Steve offered Bucky his bed when he finally shows up and slept on the couch. Bucky doesn’t sleep much but the offer was nice and he closed the door so Steve could think he was sleeping.
The next morning, after Bucky finally managed to sleep for a couple hours sitting on the floor inside the door with his back up against it and a hunting knife next to his hand, he emerged to find Steve making pancakes with Sam.
"Since when do you eat flapjacks?" he asked Steve, folding his arms.
Steve shrugged. “No rations,” he said like that explained why he liked a food Bucky definitely had a memory of him pushing away uneaten.
Sam tossed Bucky an apple. Bucky, who had idly brought the hunting knife tucked into his sweatpants, pulled it out and sliced the apple in half as it passed him by. He plucked one of the halves out of the air and bit into it.
"Apple a day keeps the doctor away," said Sam.
"Yeah, then make sure he’s getting enough,” said Bucky, pointing to Steve with the knife. Waste of time, throwing fruits his direction.
Steve rolled his eyes and threw an orange at Bucky. He sliced that one in thirds in midair just because.
Sam came over most mornings, it turned out. He always handed Steve the Sports section of the paper and read through all of the Arts.
Bucky didn’t care much about current events—regimes change and innocent blood gets spilled every day—but he liked to look over Sam’s shoulder sometimes at the paintings. The memory wasn’t solid yet, but he knew he had dreamed of museums and galleries for Steve once.
Then one morning, Sam handed him the Arts when he handed Steve the Sports.
"I’m not gonna take your—" Bucky said, appalled and a little annoyed.

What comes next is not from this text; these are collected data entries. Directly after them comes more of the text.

(* ===== verification/Buffer.v ===== *)
(** Node's [Buffer] as the harness uses it: base64 in both directions, and decoding of bytes
    as UTF-8 and as ASCII. Bytes and strings are both byte sequences (a JavaScript string is
    represented by its UTF-8 bytes), so [Buffer.from(s)] is the identity. *)

From S2P Require Import Prelude JsValue Json.

(** * base64 *)

Definition b64_char (n : N) : Ascii.ascii :=
  Ascii.ascii_of_N
    (if (n <? 26)%N then 65 + n
     else if (n <? 52)%N then 71 + n
     else if (n <? 62)%N then n - 4
     else if (n =? 62)%N then 43 else 47)%N.

(** The value of a character of either base64 alphabet; other characters are skipped. *)
Definition b64_val (c : Ascii.ascii) : option N :=
  let n := Ascii.N_of_ascii c in
  if ((65 <=? n) && (n <=? 90))%N then Some (n - 65)%N
  else if ((97 <=? n) && (n <=? 122))%N then Some (n - 71)%N
  else if ((48 <=? n) && (n <=? 57))%N then Some (n + 4)%N
  else if ((n =? 43) || (n =? 45))%N then Some 62%N
  else if ((n =? 47) || (n =? 95))%N then Some 63%N
  else None.

Definition byte (c : Ascii.ascii) : N := Ascii.N_of_ascii c.

(** [buf.toString('base64')]. *)
Fixpoint b64_encode (s : string) : string :=
  match s with
  | EmptyString => ""
  | String a EmptyString =>
      String (b64_char (byte a / 4)) (String (b64_char (byte a mod 4 * 16)) "==")
  | String a (String b EmptyString) =>
      String (b64_char (byte a / 4))
        (String (b64_char (byte a mod 4 * 16 + byte b / 16))
          (String (b64_char (byte b mod 16 * 4)) "="))
  | String a (String b (String c r)) =>
      String (b64_char (byte a / 4))
        (String (b64_char (byte a mod 4 * 16 + byte b / 16))
          (String (b64_char (byte b mod 16 * 4 + byte c / 64))
            (String (b64_char (byte c mod 64)) (b64_encode r))))
  end.

Fixpoint sextets (s : string) : list N :=
  match s with
  | EmptyString => []
  | String c r => match b64_val c with Some n => n :: sextets r | None => sextets r end
  end.

Fixpoint pack (l : list N) : string :=
  match l with
  | a :: b :: c :: d :: r =>
      byte_str (a * 4 + b / 16) +:+ byte_str (b mod 16 * 16 + c / 4) +:+
      byte_str (c mod 4 * 64 + d) +:+ pack r
  | [a; b; c] => byte_str (a * 4 + b / 16) +:+ byte_str (b mod 16 * 16 + c / 4)
  | [a; b] => byte_str (a * 4 + b / 16)
  | _ => ""
  end.

(** [Buffer.from(s, 'base64')]. *)
Definition b64_decode (s : string) : string := pack (sextets s).

(** * Decoding bytes as text *)

(** The replacement character U+FFFD. *)
Definition replacement : string := utf8_encode 65533.

(** What a byte that starts a sequence expects: continuation bytes still needed and the range
    of the next one; [None] for a byte that starts no sequence. *)
Definition utf8_start (n : N) : option (nat * N * N) :=
  if (n <? 128)%N then Some (0%nat, 0%N, 0%N)
  else if ((194 <=? n) && (n <=? 223))%N then Some (1%nat, 128%N, 191%N)
  else if (n =? 224)%N then Some (2%nat, 160%N, 191%N)
  else if (n =? 237)%N then Some (2%nat, 128%N, 159%N)
  else if ((225 <=? n) && (n <=? 239))%N then Some (2%nat, 128%N, 191%N)
  else if (n =? 240)%N then Some (3%nat, 144%N, 191%N)
  else if ((241 <=? n) && (n <=? 243))%N then Some (3%nat, 128%N, 191%N)
  else if (n =? 244)%N then Some (3%nat, 128%N, 143%N)
  else None.

(** [buf.toString('utf8')]: [need] continuation bytes are expected, the next in [lo..hi];
    [pend] holds the bytes of the sequence read so far. *)
Fixpoint utf8_go (s : string) (need : nat) (lo hi : N) (pend : string) : string :=
  match s with
  | EmptyString => match need with O => "" | S _ => replacement end
  | String c r =>
      let start :=
        match utf8_start (byte c) with
        | None => replacement +:+ utf8_go r 0 0 0 ""
        | Some (O, _, _) => String c (utf8_go r 0 0 0 "")
        | Some (S k, l, h) => utf8_go r (S k) l h (String c "")
        end in
      match need with
      | O => start
      | S k =>
          if ((lo <=? byte c) && (byte c <=? hi))%N then
            match k with
            | O => pend +:+ String c (utf8_go r 0 0 0 "")
            | S _ => utf8_go r k 128 191 (pend +:+ String c "")
            end
          else replacement +:+ start
      end
  end.

Definition utf8_decode (s : string) : string := utf8_go s 0 0 0 "".

(** [buf.toString('ascii')]: the high bit of every byte is dropped. *)
Fixpoint ascii_decode (s : string) : string :=
  match s with
  | EmptyString => ""
  | String c r => String (Ascii.ascii_of_N (byte c mod 128)) (ascii_decode r)
  end.

(** * Lemmas *)

Lemma byte_bound c : (byte c < 256)%N.
Proof. apply Ascii.N_ascii_bounded. Qed.

Lemma byte_str_byte c : byte_str (byte c) = String c "".
Proof. unfold byte_str, byte. by rewrite Ascii.ascii_N_embedding. Qed.

Lemma byte_ascii n : (n < 256)%N → byte (Ascii.ascii_of_N n) = n.
Proof. apply Ascii.N_ascii_embedding. Qed.

Lemma b64_val_char n : (n < 64)%N → b64_val (b64_char n) = Some n.
Proof.
  intros H. unfold b64_val, b64_char.
  destruct (N.ltb_spec n 26); [|destruct (N.ltb_spec n 52); [|destruct (N.ltb_spec n 62);
    [|destruct (N.eqb_spec n 62)]]]; rewrite Ascii.N_ascii_embedding by lia;
  repeat match goal with
  | |- context [(?a <=? ?b)%N] => destruct (N.leb_spec a b); simpl; try lia
  | |- context [(?a =? ?b)%N] => destruct (N.eqb_spec a b); simpl; try lia
  end; f_equal; lia.
Qed.

Ltac solve_sextet :=
  match goal with
  | |- (?x < 64)%N =>
      repeat match goal with
      | |- context [byte ?c] =>
          lazymatch goal with
          | _ : (byte c < 256)%N |- _ => fail
          | _ => pose proof (byte_bound c)
          end
      end; zify; Z.to_euclidean_division_equations; lia
  end.

Ltac solve_bytes := rewrite <- byte_str_byte; f_equal; zify; Z.to_euclidean_division_equations; lia.

(** Decoding undoes encoding, for every byte sequence. *)
Lemma b64_decode_encode s : b64_decode (b64_encode s) = s.
Proof.
  unfold b64_decode. induction s as [s IH] using (induction_ltof1 _ String.length).
  destruct s as [|a [|b [|c r]]]; cbn [b64_encode sextets]; [done| | |];
    rewrite !b64_val_char by solve_sextet; pose proof (byte_bound a).
  - change (b64_val (Ascii.Ascii true false true true true true false false)) with (@None N).
    cbn [pack]. solve_bytes.
  - pose proof (byte_bound b).
    change (b64_val (Ascii.Ascii true false true true true true false false)) with (@None N).
    cbn [pack]. change (String a (String b "")) with (String a "" +:+ String b ""). f_equal; solve_bytes.
  - pose proof (byte_bound b). pose proof (byte_bound c). cbn [pack]. rewrite IH by (unfold ltof; simpl; lia).
    change (String a (String b (String c r))) with (String a "" +:+ String b "" +:+ String c "" +:+ r).
    f_equal; [solve_bytes|]. f_equal; [solve_bytes|]. f_equal. solve_bytes.
Qed.

(** Unicode scalar values: code points that are not surrogates. *)
Definition scalar (n : N) : Prop := (n < 55296)%N ∨ (57344 ≤ n < 1114112)%N.

(** The UTF-8 text of a sequence of code points. *)
Fixpoint utf8_text (l : list N) : string :=
  match l with [] => "" | n :: r => utf8_encode n +:+ utf8_text r end.

Lemma utf8_go_start c r k l h : utf8_start (byte c) = Some (S k, l, h) →
  utf8_go (String c r) 0 0 0 "" = utf8_go r (S k) l h (String c "").
Proof. simpl. by intros ->. Qed.

Lemma utf8_go_cont c r k lo hi p : (lo ≤ byte c ≤ hi)%N →
  utf8_go (String c r) (S (S k)) lo hi p = utf8_go r (S k) 128 191 (p +:+ String c "").
Proof.
  intros [H1 H2]. cbn [utf8_go]. apply N.leb_le in H1, H2. by rewrite H1, H2.
Qed.

Lemma utf8_go_last c r lo hi p : (lo ≤ byte c ≤ hi)%N →
  utf8_go (String c r) 1 lo hi p = p +:+ String c (utf8_go r 0 0 0 "").
Proof.
  intros [H1 H2]. cbn [utf8_go]. apply N.leb_le in H1, H2. by rewrite H1, H2.
Qed.

Ltac nsolve := zify; Z.to_euclidean_division_equations; lia.

(** Resolves the comparisons of a chain of byte tests. *)
Ltac ntests :=
  repeat match goal with
  | |- context [(?a <=? ?b)%N] => destruct (N.leb_spec a b); cbv beta iota delta [andb orb]; try nsolve
  | |- context [(?a <? ?b)%N] => destruct (N.ltb_spec a b); cbv beta iota delta [andb orb]; try nsolve
  | |- context [(?a =? ?b)%N] => destruct (N.eqb_spec a b); cbv beta iota delta [andb orb]; try nsolve
  end.

Lemma utf8_go_encode1 n r : (n < 128)%N →
  utf8_go (utf8_encode n +:+ r) 0 0 0 "" = utf8_encode n +:+ utf8_go r 0 0 0 "".
Proof.
  intros Hn. unfold utf8_encode. destruct (N.ltb_spec n 128); [|lia].
  unfold byte_str. cbn [String.append utf8_go]. rewrite byte_ascii by lia.
  unfold utf8_start. by destruct (N.ltb_spec n 128); [|lia].
Qed.

Lemma utf8_go_encode2 n r : (128 ≤ n < 2048)%N →
  utf8_go (utf8_encode n +:+ r) 0 0 0 "" = utf8_encode n +:+ utf8_go r 0 0 0 "".
Proof.
  intros Hn. unfold utf8_encode. ntests. unfold byte_str. cbn [String.append].
  rewrite (utf8_go_start _ _ 0 128 191).
  - rewrite utf8_go_last; [done|]. rewrite byte_ascii by nsolve. nsolve.
  - rewrite byte_ascii by nsolve. unfold utf8_start. ntests. done.
Qed.

Lemma utf8_go_encode3 n r : (2048 ≤ n < 65536)%N → scalar n →
  utf8_go (utf8_encode n +:+ r) 0 0 0 "" = utf8_encode n +:+ utf8_go r 0 0 0 "".
Proof.
  unfold scalar. intros Hn Hs. unfold utf8_encode. ntests. unfold byte_str. cbn [String.append].
  assert (∃ lo hi, utf8_start (224 + n / 4096) = Some (2%nat, lo, hi) ∧
            (lo ≤ 128 + (n / 64) mod 64 ≤ hi)%N) as (lo & hi & Hst & Hr).
  { unfold utf8_start. ntests; eexists _, _; (split; [reflexivity|nsolve]). }
  rewrite (utf8_go_start _ _ 1 lo hi) by (by rewrite byte_ascii by nsolve).
  rewrite utf8_go_cont by (by rewrite byte_ascii by nsolve).
  rewrite utf8_go_last; [done|]. rewrite byte_ascii by nsolve. nsolve.
Qed.

Lemma utf8_go_encode4 n r : (65536 ≤ n)%N → scalar n →
  utf8_go (utf8_encode n +:+ r) 0 0 0 "" = utf8_encode n +:+ utf8_go r 0 0 0 "".
Proof.
  unfold scalar. intros Hn Hs. unfold utf8_encode. ntests. unfold byte_str. cbn [String.append].
  assert (∃ lo hi, utf8_start (240 + n / 262144) = Some (3%nat, lo, hi) ∧
            (lo ≤ 128 + (n / 4096) mod 64 ≤ hi)%N) as (lo & hi & Hst & Hr).
  { unfold utf8_start. ntests; eexists _, _; (split; [reflexivity|nsolve]). }
  rewrite (utf8_go_start _ _ 2 lo hi) by (by rewrite byte_ascii by nsolve).
  rewrite utf8_go_cont by (by rewrite byte_ascii by nsolve).
  rewrite utf8_go_cont by (rewrite byte_ascii by nsolve; nsolve).
  rewrite utf8_go_last; [done|]. rewrite byte_ascii by nsolve. nsolve.
Qed.

(** Well-formed text is left as it is by the decoder. *)
Lemma utf8_decode_text l : Forall scalar l → utf8_decode (utf8_text l) = utf8_text l.
Proof.
  unfold utf8_decode. induction 1 as [|n l Hn Hl IH]; [done|]. cbn [utf8_text].
  destruct (N.lt_ge_cases n 128); [by rewrite utf8_go_encode1, IH|].
  destruct (N.lt_ge_cases n 2048); [by rewrite utf8_go_encode2, IH|].
  destruct (N.lt_ge_cases n 65536); [by rewrite utf8_go_encode3, IH|].
  by rewrite utf8_go_encode4, IH.
Qed.

(** Seven-bit text is left as it is by the ASCII decoder. *)
Fixpoint is_ascii7 (s : string) : bool :=
  match s with EmptyString => true | String c r => (byte c <? 128)%N && is_ascii7 r end.

Lemma ascii_decode_id s : is_ascii7 s = true → ascii_decode s = s.
Proof.
  induction s as [|c s IH]; simpl; [done|]. intros [H%N.ltb_lt Hs]%andb_true_iff.
  rewrite IH by done. rewrite N.mod_small by done. unfold byte. by rewrite Ascii.ascii_N_embedding.
Qed.

(** ** Text is closed under concatenation *)

Lemma replacement_head x c y : replacement +:+ x = String c y →
  utf8_start (byte c) = Some (2%nat, 128%N, 191%N) ∧
  ∃ y', y = String (Ascii.ascii_of_N 191) (String (Ascii.ascii_of_N 189) y') ∧ x = y'.
Proof. intros [= <- <-]. split; [done|]. by exists x. Qed.

Ltac out_of_range H :=
  first [apply replacement_head in H as (Hs & y' & Hy & _); simplify_eq
        |injection H as H].

Lemma utf8_go_app s t : utf8_go s 0 0 0 "" = s → utf8_go (s +:+ t) 0 0 0 "" = s +:+ utf8_go t 0 0 0 "".
Proof.
  induction s as [s IH] using (induction_ltof1 _ String.length). unfold ltof in IH.
  destruct s as [|c s]; [done|]. change (String c s +:+ t) with (String c (s +:+ t)). cbn [utf8_go].
  destruct (utf8_start (byte c)) as [[[[|[|[|k]]] lo] hi]|] eqn:Es; intros H.
  - injection H as H. rewrite IH by (done || simpl; lia). done.
  - destruct s as [|d s]; [done|]. change (String d s +:+ t) with (String d (s +:+ t)). cbn [utf8_go] in *.
    destruct (_ && _) eqn:E1; [|out_of_range H].
    injection H as H. rewrite IH by (done || simpl; lia). done.
  - destruct s as [|d s]; [done|]. change (String d s +:+ t) with (String d (s +:+ t)). cbn [utf8_go] in *.
    destruct (_ && _) eqn:E1.
    + destruct s as [|e s]; [done|]. change (String e s +:+ t) with (String e (s +:+ t)). cbn [utf8_go] in *.
      destruct ((128 <=? byte e)%N && _) eqn:E2; [|out_of_range H].
      injection H as H. rewrite IH by (done || simpl; lia). done.
    + out_of_range H.
  - destruct s as [|d s]; [done|]. change (String d s +:+ t) with (String d (s +:+ t)). cbn [utf8_go] in *.
    assert (∀ x y, replacement +:+ x ≠ String c y) as Hr.
    { intros x y Hxy. apply replacement_head in Hxy as [Hs _]. congruence. }
    destruct (_ && _); [|by apply Hr in H].
    destruct s as [|e s]; [done|]. change (String e s +:+ t) with (String e (s +:+ t)). cbn [utf8_go] in *.
    destruct (_ && _); [|by apply Hr in H].
    assert (k = 0%nat) as -> by (unfold utf8_start in Es; repeat case_match; by simplify_eq).
    destruct s as [|f s]; [by apply (Hr "") in H|]. change (String f s +:+ t) with (String f (s +:+ t)). cbn [utf8_go] in *.
    destruct (_ && _); [|by apply Hr in H].
    injection H as H. rewrite IH by (done || simpl; lia). done.
  - apply replacement_head in H as (Hs & _). congruence.
Qed.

Sam snorted. “You give it to me when you’re done, asshole.” He rolled his eyes. “We share.”
Bucky sighed. Sam was making such a mess of this, honestly. But there was a review of a new exhibit at MoMA and, yeah, he wanted to read that.
They went to a baseball game on Tony’s dime. Steve was enthusiastic but the crowds were bigger and louder than Bucky remembered. He hunched down in his seat and flinched each time the guy next to him bumped his arm.
Sam laughed at Steve a lot that day and threw cracker jacks at his face at least three different times. The last time emptied his box and even though there was a guy selling them walking the aisles, he insisted on going to find a concession stand.
"You’re gonna miss the game," Bucky pointed out. "I’ll go."
Sam shrugged his shoulders and looked vaguely innocent.
Bucky slipped over the side of the bleacher and scaled the column down. He snagged three boxes of cracker jacks while the concession stand guy wasn’t looking—though he never did look up—and then climbed back up the column. He took a minute nestled into the crook under the bleacher, feeling the rumble of feet and excitement above him.
He breathed in and out.
Sam took the cracker jacks knowingly. Steve pretended not to know anything.
Bucky was struck by how similar they were, his Steve and Steve’s Sam.
"Cute trick," he warned Sam in his ear later. "But save the head-shrinking for him, OK?”
Sam didn’t shrug, but he looked a little sadly at Bucky.
It came to a head when Sam came over to Steve’s apartment even though both he and Bucky knew Steve was on an assignment with Natasha somewhere top secret in Asia.
Bucky had perched in the window overlooking the crowds going in and out of Stark Tower and counting how many people looked like someone he had killed. It was an exercise that filled two purposes: it helped him remember things sharper and it made him feel things he shouldn’t forget.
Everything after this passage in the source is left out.